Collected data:
»»
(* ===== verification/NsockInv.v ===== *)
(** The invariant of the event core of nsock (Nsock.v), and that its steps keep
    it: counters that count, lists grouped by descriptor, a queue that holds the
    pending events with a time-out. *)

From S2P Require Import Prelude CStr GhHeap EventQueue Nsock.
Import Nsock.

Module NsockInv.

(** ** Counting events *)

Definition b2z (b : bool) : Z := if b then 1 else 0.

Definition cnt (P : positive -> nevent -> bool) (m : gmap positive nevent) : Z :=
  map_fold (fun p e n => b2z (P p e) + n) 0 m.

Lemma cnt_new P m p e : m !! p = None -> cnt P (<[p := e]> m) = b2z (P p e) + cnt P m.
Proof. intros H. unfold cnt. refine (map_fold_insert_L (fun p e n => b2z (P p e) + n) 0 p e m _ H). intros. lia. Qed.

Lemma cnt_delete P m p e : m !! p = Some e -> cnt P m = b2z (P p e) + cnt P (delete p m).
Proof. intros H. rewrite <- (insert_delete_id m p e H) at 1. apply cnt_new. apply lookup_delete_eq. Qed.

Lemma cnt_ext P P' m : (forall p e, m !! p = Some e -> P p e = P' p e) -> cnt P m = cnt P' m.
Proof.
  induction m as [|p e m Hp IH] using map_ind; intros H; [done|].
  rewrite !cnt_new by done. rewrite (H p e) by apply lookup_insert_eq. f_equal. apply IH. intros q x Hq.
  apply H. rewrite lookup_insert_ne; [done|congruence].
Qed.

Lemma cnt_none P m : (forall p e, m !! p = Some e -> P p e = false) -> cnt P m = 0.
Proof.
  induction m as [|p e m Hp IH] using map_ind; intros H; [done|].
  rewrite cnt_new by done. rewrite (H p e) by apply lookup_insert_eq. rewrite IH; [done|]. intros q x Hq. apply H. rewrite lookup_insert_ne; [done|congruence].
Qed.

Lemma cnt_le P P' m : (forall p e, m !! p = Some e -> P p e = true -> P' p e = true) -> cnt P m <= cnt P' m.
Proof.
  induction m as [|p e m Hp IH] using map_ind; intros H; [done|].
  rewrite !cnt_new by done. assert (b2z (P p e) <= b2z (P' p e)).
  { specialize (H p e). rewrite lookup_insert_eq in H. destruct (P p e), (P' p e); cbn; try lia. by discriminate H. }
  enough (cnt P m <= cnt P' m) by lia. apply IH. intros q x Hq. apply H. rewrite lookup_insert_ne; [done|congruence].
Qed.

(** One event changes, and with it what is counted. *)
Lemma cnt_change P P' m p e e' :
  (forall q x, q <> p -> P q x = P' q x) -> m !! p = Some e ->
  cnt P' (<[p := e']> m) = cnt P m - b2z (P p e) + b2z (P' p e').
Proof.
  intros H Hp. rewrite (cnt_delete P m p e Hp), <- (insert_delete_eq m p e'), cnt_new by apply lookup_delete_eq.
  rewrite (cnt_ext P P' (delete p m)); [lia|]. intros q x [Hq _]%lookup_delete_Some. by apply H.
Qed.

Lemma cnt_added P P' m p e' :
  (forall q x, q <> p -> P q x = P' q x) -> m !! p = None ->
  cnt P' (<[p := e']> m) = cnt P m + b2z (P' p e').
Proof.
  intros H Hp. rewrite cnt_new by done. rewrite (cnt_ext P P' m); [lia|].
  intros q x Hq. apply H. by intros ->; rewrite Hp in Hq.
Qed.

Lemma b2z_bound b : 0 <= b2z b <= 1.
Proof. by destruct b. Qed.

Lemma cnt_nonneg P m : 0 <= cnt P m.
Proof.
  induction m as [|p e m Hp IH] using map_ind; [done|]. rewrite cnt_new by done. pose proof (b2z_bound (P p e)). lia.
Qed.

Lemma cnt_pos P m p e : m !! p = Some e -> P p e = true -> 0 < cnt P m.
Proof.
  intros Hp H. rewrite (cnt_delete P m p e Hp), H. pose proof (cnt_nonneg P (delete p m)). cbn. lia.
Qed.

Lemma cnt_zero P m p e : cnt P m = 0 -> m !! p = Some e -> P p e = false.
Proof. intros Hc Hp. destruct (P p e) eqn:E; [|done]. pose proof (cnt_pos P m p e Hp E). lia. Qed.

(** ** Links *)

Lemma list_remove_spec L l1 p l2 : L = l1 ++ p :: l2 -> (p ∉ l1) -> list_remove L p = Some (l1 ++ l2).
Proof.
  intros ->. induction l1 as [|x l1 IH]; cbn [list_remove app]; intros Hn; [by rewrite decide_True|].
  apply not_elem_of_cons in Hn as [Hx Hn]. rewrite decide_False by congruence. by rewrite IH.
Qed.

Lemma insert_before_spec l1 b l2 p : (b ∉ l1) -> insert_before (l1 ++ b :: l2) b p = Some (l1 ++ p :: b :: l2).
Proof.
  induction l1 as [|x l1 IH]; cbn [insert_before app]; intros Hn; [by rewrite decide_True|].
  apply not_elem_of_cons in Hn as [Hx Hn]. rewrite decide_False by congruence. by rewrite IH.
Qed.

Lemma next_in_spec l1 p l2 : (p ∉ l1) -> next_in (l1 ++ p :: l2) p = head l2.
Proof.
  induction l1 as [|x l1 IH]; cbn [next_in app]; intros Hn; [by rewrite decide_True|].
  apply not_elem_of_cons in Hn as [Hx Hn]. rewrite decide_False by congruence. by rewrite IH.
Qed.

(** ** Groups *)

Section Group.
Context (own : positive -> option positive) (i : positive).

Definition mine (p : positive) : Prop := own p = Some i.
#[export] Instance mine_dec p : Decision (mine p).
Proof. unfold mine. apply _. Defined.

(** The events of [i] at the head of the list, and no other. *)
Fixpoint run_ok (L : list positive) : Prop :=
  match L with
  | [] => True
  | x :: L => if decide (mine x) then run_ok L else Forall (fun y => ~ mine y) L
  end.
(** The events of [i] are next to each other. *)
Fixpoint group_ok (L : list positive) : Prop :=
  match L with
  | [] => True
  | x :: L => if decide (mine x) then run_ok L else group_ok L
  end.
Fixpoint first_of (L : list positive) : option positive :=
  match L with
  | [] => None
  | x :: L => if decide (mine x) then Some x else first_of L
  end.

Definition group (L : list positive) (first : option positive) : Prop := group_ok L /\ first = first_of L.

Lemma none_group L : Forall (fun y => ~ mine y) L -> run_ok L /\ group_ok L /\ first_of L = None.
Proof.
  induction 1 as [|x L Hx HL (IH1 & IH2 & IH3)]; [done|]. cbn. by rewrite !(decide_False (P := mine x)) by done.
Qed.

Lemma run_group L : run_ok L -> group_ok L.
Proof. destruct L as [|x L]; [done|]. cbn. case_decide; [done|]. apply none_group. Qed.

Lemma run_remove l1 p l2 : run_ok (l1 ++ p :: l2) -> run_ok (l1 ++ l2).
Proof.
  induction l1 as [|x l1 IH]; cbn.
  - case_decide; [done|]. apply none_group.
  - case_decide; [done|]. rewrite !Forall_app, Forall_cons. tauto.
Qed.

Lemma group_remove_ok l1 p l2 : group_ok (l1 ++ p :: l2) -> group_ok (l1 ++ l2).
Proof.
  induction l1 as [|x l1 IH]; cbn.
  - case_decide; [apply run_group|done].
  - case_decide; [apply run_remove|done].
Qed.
««
Goal of the exercise: Copy the lines above exactly. Start with the line containing "e) + b2z (P' p e').", end with the line containing "Proof. unfold mine. apply _. Defined.", and include both.

Solution:
  cnt P' (<[p := e']> m) = cnt P m - b2z (P p e) + b2z (P' p e').
Proof.
  intros H Hp. rewrite (cnt_delete P m p e Hp), <- (insert_delete_eq m p e'), cnt_new by apply lookup_delete_eq.
  rewrite (cnt_ext P P' (delete p m)); [lia|]. intros q x [Hq _]%lookup_delete_Some. by apply H.
Qed.

Lemma cnt_added P P' m p e' :
  (forall q x, q <> p -> P q x = P' q x) -> m !! p = None ->
  cnt P' (<[p := e']> m) = cnt P m + b2z (P' p e').
Proof.
  intros H Hp. rewrite cnt_new by done. rewrite (cnt_ext P P' m); [lia|].
  intros q x Hq. apply H. by intros ->; rewrite Hp in Hq.
Qed.

Lemma b2z_bound b : 0 <= b2z b <= 1.
Proof. by destruct b. Qed.

Lemma cnt_nonneg P m : 0 <= cnt P m.
Proof.
  induction m as [|p e m Hp IH] using map_ind; [done|]. rewrite cnt_new by done. pose proof (b2z_bound (P p e)). lia.
Qed.

Lemma cnt_pos P m p e : m !! p = Some e -> P p e = true -> 0 < cnt P m.
Proof.
  intros Hp H. rewrite (cnt_delete P m p e Hp), H. pose proof (cnt_nonneg P (delete p m)). cbn. lia.
Qed.

Lemma cnt_zero P m p e : cnt P m = 0 -> m !! p = Some e -> P p e = false.
Proof. intros Hc Hp. destruct (P p e) eqn:E; [|done]. pose proof (cnt_pos P m p e Hp E). lia. Qed.

(** ** Links *)

Lemma list_remove_spec L l1 p l2 : L = l1 ++ p :: l2 -> (p ∉ l1) -> list_remove L p = Some (l1 ++ l2).
Proof.
  intros ->. induction l1 as [|x l1 IH]; cbn [list_remove app]; intros Hn; [by rewrite decide_True|].
  apply not_elem_of_cons in Hn as [Hx Hn]. rewrite decide_False by congruence. by rewrite IH.
Qed.

Lemma insert_before_spec l1 b l2 p : (b ∉ l1) -> insert_before (l1 ++ b :: l2) b p = Some (l1 ++ p :: b :: l2).
Proof.
  induction l1 as [|x l1 IH]; cbn [insert_before app]; intros Hn; [by rewrite decide_True|].
  apply not_elem_of_cons in Hn as [Hx Hn]. rewrite decide_False by congruence. by rewrite IH.
Qed.

Lemma next_in_spec l1 p l2 : (p ∉ l1) -> next_in (l1 ++ p :: l2) p = head l2.
Proof.
  induction l1 as [|x l1 IH]; cbn [next_in app]; intros Hn; [by rewrite decide_True|].
  apply not_elem_of_cons in Hn as [Hx Hn]. rewrite decide_False by congruence. by rewrite IH.
Qed.

(** ** Groups *)

Section Group.
Context (own : positive -> option positive) (i : positive).

Definition mine (p : positive) : Prop := own p = Some i.
#[export] Instance mine_dec p : Decision (mine p).
Proof. unfold mine. apply _. Defined.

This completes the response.